In der Berliner Zeitung schreibt ein Journalist, wie er 2009 nach zwei Gläsern Rotwein aus Spaß in der Wikipedia rumtrollte und dabei einen neuen Begriff geschaffen hat: „Stalins Badezimmer“. So hätten die Berliner zu DDR-Zeiten im Volksmund die Karl-Marx-Allee genannt. Seitdem geisterte Stalins Badezimmer durch wissenschaftliche Arbeiten und zahlreiche journalistische Beiträge bis hin zu 4 von 5 Punkten bei wiki-watch, einem Wikipedia-kritischen Projekte, das Artikel bewertet und Orientierung geben will. Dort bekam Stalins Badezimmer den Stempel „Zuverlässige Quelle“.

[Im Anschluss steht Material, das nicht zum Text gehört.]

(** ** Encoded parts and their separators *)

Lemma b64_encode_alphabet l c : c ∈ b64_encode l -> c ∈ b64_alphabet.
Proof.
  assert (forall n, b64_digit n ∈ b64_alphabet) as Hd.
  { intros n. unfold b64_digit. destruct (nth_in_or_default (Z.to_nat n) b64_alphabet "A"%char) as [H| ->];
      apply list_elem_of_In; [done|]. by left. }
  induction l as [|a|a b|a b d l IH] using list_ind3; cbn [b64_encode]; rewrite ?elem_of_cons, ?elem_of_nil;
    intros H; destruct_or?; subst; auto; done.
Qed.
Lemma b64_without c s : bool_decide (c ∈ b64_alphabet) = false -> c ∉ bytes (b64_EncodeToString s).
Proof.
  unfold b64_EncodeToString. rewrite bytes_of_bytes. intros Hc H.
  apply b64_encode_alphabet in H. by rewrite bool_decide_eq_true_2 in Hc.
Qed.
Lemma b64_nonempty s : s <> "" -> b64_EncodeToString s <> "".
Proof.
  intros Hs H. apply (f_equal b64_DecodeString) in H. rewrite b64_roundtrip in H. by injection H.
Qed.

Lemma Split_cons c s t : c ∉ bytes s -> Split (s ++ String c t) c = s :: Split t c.
Proof.
  intros H. unfold Split. rewrite bytes_app. change (bytes (String c t)) with (c :: bytes t).
  rewrite split_bytes_app, split_bytes_single by done. simpl. by rewrite of_bytes_bytes.
Qed.
Lemma Split_one c s : c ∉ bytes s -> Split s c = [s].
Proof. intros H. unfold Split. rewrite split_bytes_single by done. simpl. by rewrite of_bytes_bytes. Qed.

(** ** Tokens *)

Module Tokens.
Import Token.

Lemma into_elems_strings ss old :
  into_elems (map JStr ss) old = Some (ss ++ drop (length ss) old)%list.
Proof.
  revert old. induction ss as [|s ss IH]; intros old; [done|]. cbn [map into_elems into_string mbind option_bind].
  rewrite IH. simpl. destruct old; simpl; by rewrite ?drop_nil.
Qed.
Lemma into_slice_json ss : slice_value <$> into_slice (slice_json ss) nil_slice = Some ss.
Proof.
  destruct ss as [|s ss]; [done|].
  change (into_slice (slice_json (s :: ss)) nil_slice)
    with ((fun l => mkSlice l (length (map JStr (s :: ss)))) <$> into_elems (map JStr (s :: ss)) []).
  rewrite into_elems_strings, drop_nil, app_nil_r. cbn [fmap option_fmap option_map].
  unfold slice_value. cbn [sl_len sl_backing]. by rewrite length_map, firstn_all.
Qed.

Lemma into_channels_members (channels : gmap string (list string)) ks (old : gmap string (list string)) :
  fold_left (fun o m => c ← o; s ← into_slice m.2 nil_slice; Some (<[m.1 := slice_value s]> c))
    ((fun k => (k, slice_json (default [] (channels !! k)))) <$> ks) (Some old)
  = Some (fold_left (fun c k => <[k := default [] (channels !! k)]> c) ks old).
Proof.
  revert old. induction ks as [|k ks IH]; intros old; [done|]. cbn [fmap list_fmap fold_left fst snd].
  pose proof (into_slice_json (default [] (channels !! k))) as Hs.
  destruct (into_slice _ nil_slice) as [s|]; [|done]. injection Hs as Hs.
  cbn [mbind option_bind]. rewrite Hs. by rewrite IH.
Qed.
Lemma insert_all_lookup (channels : gmap string (list string)) ks (old : gmap string (list string)) k :
  fold_left (fun c k => <[k := default [] (channels !! k)]> c) ks old !! k
  = if decide (k ∈ ks) then Some (default [] (channels !! k)) else old !! k.
Proof.
  revert old. induction ks as [|x ks IH]; intros old; cbn [fold_left].
  - by rewrite decide_False by apply not_elem_of_nil.
  - rewrite IH. repeat case_decide; try set_solver.
    + assert (k = x) as -> by set_solver. by rewrite lookup_insert_eq.
    + by rewrite lookup_insert_ne by set_solver.
Qed.
(** A map of capabilities is read back. *)
Lemma channels_read_back channels : into_channels (channels_json channels) ∅ = Some channels.
Proof.
  unfold into_channels, channels_json. rewrite into_channels_members. f_equal. apply map_eq. intros k.
  rewrite insert_all_lookup, lookup_empty.
  assert (k ∈ sort_strings (map_to_list channels).*1 <-> is_Some (channels !! k)) as Hk.
  { rewrite sort_strings_perm, list_elem_of_fmap. split.
    - intros ([k' v] & -> & H%elem_of_map_to_list). eauto.
    - intros [v Hv]. exists (k, v). by rewrite elem_of_map_to_list. }
  case_decide as H.
  - apply Hk in H as [v ->]. done.
  - symmetry. apply eq_None_not_Some. by rewrite <- Hk.
Qed.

Der Autor bekam die Trollerei nach zwei Jahren erstmal nicht mehr raus (Der Artikel hat das dann beschleunigt):
Weil ich ein schlechtes Gewissen bekam, löschte ich am 17. März um 17.51 Uhr Stalins Badezimmer wieder aus Wikipedia. Um 20.13 Uhr machte ein ehrenamtlicher Wikipedianer, der nach eigener Darstellung auf Berliner Stadtteile und Stadtgeschichte spezialisiert ist, meine Änderung rückgängig. Und seitdem ist es die Wahrheit, dass die Karl-Marx-Allee zu DDR-Zeiten im Volksmund Stalins Badezimmer genannt wurde.
Auch wenn das natürlich keine tolle Aktion war (Wenn das jeder machen würde…) ist die Geschichte aber schön geschrieben und auch ein kleines Lehrstück darüber, wie Journalismus funktioniert.